Court OKs Counterclaims Against Compliance Officer Turned Whistleblower

In a case that turns the tables on a chief compliance officer turned whistleblower, a federal court is allowing her former employer to press counterclaims in connection with her False Claims Act (FCA) lawsuit.[1] The U.S District Court for the Northern District of Georgia on Feb. 27 denied a motion filed by Elizabeth Cooley, former chief compliance officer at Ermi LLC, to dismiss its counterclaims against her. Among other things, Ermi alleges that Cooley breached her fiduciary duty by reassuring the durable medical equipment (DME) manufacturer that its renewal with the state Agency for Health Care Administration (AHCA) in Florida was on track.

Cooley was chief compliance officer for Ermi—which manufactures and leases DME that helps orthopedic patients regain range of motion—from November 2018 to October 2019. In her third amended FCA complaint, filed Feb. 2, 2023, she alleged Ermi overbilled through various schemes. DOJ declined to intervene in Cooley’s whistleblower complaint.

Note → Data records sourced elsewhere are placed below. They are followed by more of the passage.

(** An entry is admitted as ready only on live evidence: the subject is this
    pull request, open, at the admitted (or derived) head, with readable labels
    and no operator hold; a receipt is on file, whose review is complete, clean
    and of this head unless the head is derived or findings were adjudicated;
    the identity is attested and may push; and every gate of the shared merge
    predicate passes but those left for execution. *)
Theorem admission_ready_grounded (entry receipt live derivation : val) (d : Disposition) :
  classifyQueueAdmission entry receipt live derivation = Ok d -> d_phase d = "ready" ->
  let s := oget live "subject" in
  live_subject entry s derivation /\ truthy receipt = true
  /\ (needs_review receipt derivation = Ok true ->
      oget (oget live "currentReview") "complete" = VBool true
      /\ oget (oget live "currentReview") "verdict" = VStr "settled-success"
      /\ sameSha (oget (oget live "currentReview") "commitId") (oget s "head") = true
      /\ oget (oget live "currentReview") "findings" = VArr [])
  /\ oget (oget live "identity") "ok" = VBool true /\ oget (oget live "permission") "canPush" = VBool true
  /\ exists r, evaluateMergeEligibility checkPrimaryChange (admission_state receipt live s) = Ok r
       /\ forall reason, In reason (m_reasons r) -> deferred_reason (oget live "eligibility") reason = true.
Proof.
  intros H Hd. cbv zeta. destruct (ready_inv _ _ _ _ _ H Hd) as (Hs & Hr & Hrev & Hacc & Hst).
  split; [done|]. split; [done|]. split.
  { intros Hn. unfold review_disposition in Hrev. rewrite Hn in Hrev. cbn [rbind] in Hrev.
    destruct (is_true (oget (oget live "currentReview") "complete") && _) eqn:E1; cbn [negb] in Hrev; [|done].
    apply rbind_Ok in Hrev as (source & _ & Hrev). apply rbind_Ok in Hrev as (id & _ & Hrev).
    destruct (_ && _ && _ && _) eqn:E2; cbn [negb] in Hrev; [|done].
    apply andb_true_iff in E1 as [E1 _]. apply andb_true_iff in E2 as [[[_ H2]%andb_true_iff H3]%andb_true_iff H4].
    split; [by apply is_true_eq|]. split; [by apply is_str_eq|]. split; [done|].
    by destruct (oget (oget live "currentReview") "findings") as [| | | | |[]|]. }
  destruct (access_disposition_None _ Hacc) as (H1 & H2 & _). split; [done|]. split; [done|].
  unfold structural_disposition in Hst. apply rbind_Ok in Hst as (r & Hev & Hst). exists r. split; [done|].
  injection Hst as <-. destruct (find_b _ _); [done|].
  destruct (filter_b _ _) as [|x l] eqn:Ef; [|done]. intros reason Hin.
  apply not_false_is_true. intros Hf.
  assert (Hx : In reason []) by (rewrite <- Ef; apply List.filter_In; by rewrite Hf).
  destruct Hx.
Qed.

End Admission.

Section Checks.
Context {hostDate : HostDate}.

(** ** The checks of a candidate: each reported result is an object *)

Definition RED : list string := ["FAILURE"; "ERROR"; "TIMED_OUT"; "CANCELLED"; "ACTION_REQUIRED"; "STALE"].

(** [same(a, b)]. *)
Definition same_text (a b : val) : bool := text a && text b && String.eqb (to_lower (to_str a)) (to_lower (to_str b)).

Record ChecksDecision := { cd_kind : string; cd_reason : string; cd_conclusion : option string }.

Definition readable_checks (snapshot : val) : bool :=
  let required := oget snapshot "requiredSet" in
  is_true (oget snapshot "complete") && truthy (oget required "version") && is_array (oget required "contexts")
  && is_array (oget snapshot "results")
  && negb (some_b (fun r => negb (same_text (oget r "head") (oget snapshot "head")))
             (array_or_empty (oget snapshot "results"))).

Definition no_ci_proof (snapshot : val) : bool :=
  let noCi := oget snapshot "noCi" in
  Nat.eqb (length (array_or_empty (oget snapshot "results"))) 0
  && Nat.eqb (length (array_or_empty (oget (oget snapshot "requiredSet") "contexts"))) 0
  && is_true (oget noCi "ok") && is_true (oget noCi "configured")
  && same_text (oget noCi "head") (oget snapshot "head") && text (oget noCi "sourceRef").

(** The required names no result reports, as they are written. *)
Definition missing_checks (snapshot : val) : list val :=
  let reported := map (fun r => to_lower (trim (to_str (coalesce (coalesce (oget r "context") (oget r "name"))
                         (VStr ""))))) (array_or_empty (oget snapshot "results")) in
  filter_b (fun name => negb (val_in name reported)) (array_or_empty (oget (oget snapshot "requiredSet") "contexts")).

Definition classifyQueueChecks (snapshot : val) : ChecksDecision :=
  if negb (readable_checks snapshot)
  then {| cd_kind := "wait"; cd_reason := "checks-unreadable"; cd_conclusion := None |}
  else
    let conclusion := classifyCheckRollup (oget snapshot "results") (oget (oget snapshot "requiredSet") "contexts") None in
    let answer kind reason c := {| cd_kind := kind; cd_reason := reason; cd_conclusion := c |} in
    if match conclusion with Some c => str_in c RED | None => false end
    then answer "red" "checks-completed-red" conclusion
    else if bool_decide (conclusion = Some "SUCCESS") then answer "green" "exact-candidate-checks-green" conclusion
    else if no_ci_proof snapshot then answer "green" "configured-no-ci-proof" (Some "SUCCESS")
    else
      let missing := missing_checks snapshot in
      answer "wait"
        (match missing with
         | _ :: _ => "missing-required-check:" +:+ to_str (VArr missing)
         | [] => if bool_decide (conclusion = Some "PENDING") then "checks-pending" else "checks-inconclusive"
         end) conclusion.

(** [subjectDecision(entry, live)]: the phase with its reason, or null. *)
Definition subjectDecision (entry live : val) : option (string * option string) :=
  let s := oget live "subject" in
  if negb (truthy (oget s "sourceRef") && deep_eq (oget s "lane") (oget entry "lane")
           && strict_eq (oget s "prNumber") (oget entry "prNumber")) then None
  else if val_in (oget s "state") ["closed"; "merged"]
  then Some ("closed-observed", Some ("live-" +:+ to_str (oget s "state")))
  else if negb (is_str (oget s "state") "open") then None
  else if negb (strict_eq (oget s "head") (oget entry "candidate"))
  then Some ("returned-to-closer", Some "external-head-change")
  else if negb (strict_eq (oget s "baseSha") (oget entry "exactBase"))
  then Some ("rebasing", Some "external-base-change")
  else Some ("waiting-checks", None).

(** The checks of a candidate are called green only when they were read
    completely, for this very head, with the required set resolved, and either
    the rollup over all required names succeeds or a proof for this head says
    that no CI is configured where none is required and none reported. *)
Theorem checks_green_grounded (snapshot : val) :
  cd_kind (classifyQueueChecks snapshot) = "green" ->
  oget snapshot "complete" = VBool true
  /\ (exists results contexts, oget snapshot "results" = VArr results
        /\ oget (oget snapshot "requiredSet") "contexts" = VArr contexts
        /\ (forall r, In r results -> same_text (oget r "head") (oget snapshot "head") = true)
        /\ (classifyCheckRollup (VArr results) (VArr contexts) None = Some "SUCCESS"
            \/ results = [] /\ contexts = [] /\ oget (oget snapshot "noCi") "ok" = VBool true
               /\ oget (oget snapshot "noCi") "configured" = VBool true
               /\ same_text (oget (oget snapshot "noCi") "head") (oget snapshot "head") = true)).
Proof.
  unfold classifyQueueChecks. destruct (readable_checks snapshot) eqn:Er; cbn [negb]; [|done].
  unfold readable_checks in Er. apply andb_true_iff in Er as [[[[Hc _]%andb_true_iff Hctx]%andb_true_iff Hres]%andb_true_iff Hh].
  apply is_true_eq in Hc. apply negb_true_iff in Hh.
  destruct (oget snapshot "results") as [| | | | |results|] eqn:Eres; try done.
  destruct (oget (oget snapshot "requiredSet") "contexts") as [| | | | |contexts|] eqn:Ectx; try done.
  intros Hk. split; [done|]. exists results, contexts. split; [done|]. split; [done|]. split.
  { intros r Hr. pose proof (some_b_false _ _ _ Hh Hr) as Hn. by apply negb_false_iff in Hn. }
  destruct (match classifyCheckRollup _ _ _ with Some _ => _ | None => _ end); [done|].
  destruct (bool_decide _) eqn:Eb; [left; by apply bool_decide_eq_true in Eb|].
  destruct (no_ci_proof snapshot) eqn:En; [right | done].
  unfold no_ci_proof in En. rewrite Eres, Ectx in En. cbn [array_or_empty] in En.
  apply andb_true_iff in En as [[[[[H1 H2]%andb_true_iff H3]%andb_true_iff H4]%andb_true_iff H5]%andb_true_iff _].
  apply Nat.eqb_eq, nil_length_inv in H1. apply Nat.eqb_eq, nil_length_inv in H2. apply is_true_eq in H3, H4. done.
Qed.

(** While a candidate waits for its checks, the live subject decides: it
    stays only when the live head is the candidate and the live base the exact
    base; a moved head returns the entry and a moved base sends it to a rebase;
    nothing is decided on an unreadable or foreign subject. *)
Theorem subject_decision_exact (entry live : val) (phase : string) (reason : option string) :
  subjectDecision entry live = Some (phase, reason) ->
  let s := oget live "subject" in
  truthy (oget s "sourceRef") = true /\ strict_eq (oget s "prNumber") (oget entry "prNumber") = true
  /\ In phase ["closed-observed"; "returned-to-closer"; "rebasing"; "waiting-checks"]
  /\ (phase = "waiting-checks" <->
        oget s "state" = VStr "open" /\ strict_eq (oget s "head") (oget entry "candidate") = true
        /\ strict_eq (oget s "baseSha") (oget entry "exactBase") = true)
  /\ (phase = "closed-observed" <-> In (oget s "state") [VStr "closed"; VStr "merged"]).
Proof.
  unfold subjectDecision. cbv zeta. destruct (_ && _ && _) eqn:E1; cbn [negb]; [|done].
  apply andb_true_iff in E1 as [[H1 _]%andb_true_iff H2]. intros H. split; [done|]. split; [done|].
  destruct (val_in _ _) eqn:E2.
  { injection H as <- <-. apply val_in_spec in E2 as (x & Ex & Hx). rewrite Ex. simpl in Hx.
    split; [simpl; tauto|]. split; split; [done| |intros _|done].
    - intros [[= ->] _]. intuition discriminate.
    - simpl. destruct Hx as [<-|[<-|[]]]; auto. }
  assert (Hn : ~ In (oget (oget live "subject") "state") [VStr "closed"; VStr "merged"]).
  { intros [Hi|[Hi|[]]]; rewrite <- Hi in E2; done. }
  destruct (is_str _ _) eqn:E3; cbn [negb] in H; [|done]. apply is_str_eq in E3.
  destruct (strict_eq (oget _ "head") _) eqn:E4; cbn [negb] in H; [|injection H as <- <-; simpl; intuition congruence].
  destruct (strict_eq (oget _ "baseSha") _) eqn:E5; cbn [negb] in H; injection H as <- <-; simpl; intuition congruence.
Qed.

End Checks.

(** ** Concrete inputs *)

#[local] Existing Instance merge_host.

Definition ex_sha : string := "0123456789abcdef0123456789abcdef01234567".
Definition ex_lane_val : val := VObj [("repository", VStr "acme/app"); ("base", VStr "main")].
Definition ex_queue_entry : val :=
  VObj [("lane", ex_lane_val); ("prNumber", VInt 7); ("head", VStr ex_sha); ("candidate", VStr ex_sha);
        ("exactBase", VStr ex_sha)].
Definition ex_receipt : val :=
  VObj [("kind", VStr "clean"); ("input", VObj [("sourceReview", VObj [("id", VInt 11)])])].
Definition ex_subject (state head : string) : val :=
  VObj [("sourceRef", VStr "live:1"); ("lane", ex_lane_val); ("prNumber", VInt 7); ("state", VStr state);
        ("head", VStr head); ("baseSha", VStr ex_sha); ("labels", VArr [])].
Definition ex_live (verdict : string) : val :=
  VObj [("subject", ex_subject "open" ex_sha);
        ("currentReview", VObj [("complete", VBool true); ("sourceRef", VStr "review:11"); ("id", VStr "11");
           ("commitId", VStr ex_sha); ("verdict", VStr verdict); ("findings", VArr [])]);
        ("identity", VObj [("ok", VBool true); ("sourceRef", VStr "id:1")]);
        ("permission", VObj [("sourceRef", VStr "perm:1"); ("canPush", VBool true)]);
        ("structuralSourceRef", VStr "rules:1");
        ("eligibility", VObj [("mergeable", VStr "MERGEABLE"); ("mergeStateStatus", VStr "BEHIND");
           ("requiredGateContext", VStr "gate"); ("branchProtectionRequiredContexts", VArr [VStr "gate"]);
           ("primaryChange", VObj [("headSha", VStr ex_sha)])])].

Although the decision simply allows the counterclaims against her to move forward, the court in the process has highlighted how the waters can get muddy when compliance officers become whistleblowers, said attorney Jeffrey Fitzgerald, with Polsinelli. Compliance professionals probably “would find it extremely distasteful to be sued for negligence because they failed to stop their organization from engaging in some type of noncompliance, especially technical licensure-type issues,” he said. That being said, the Ermi case suggests that compliance professionals turned whistleblowers may face more roadblocks than seems to be the case in one of the FCA lawsuits pending against Kaiser, Fitzgerald added. A court recently gave a green light to Jeffrey Mazik, former senior practice leader for Kaiser’s national compliance office, to continue with his FCA lawsuit against Kaiser over alleged software tampering and retaliation, although it granted Kaiser’s motion to dismiss risk-adjustment related allegations on first-to-file grounds (i.e., other whistleblowers filed earlier FCA lawsuits based on those of allegations).[2]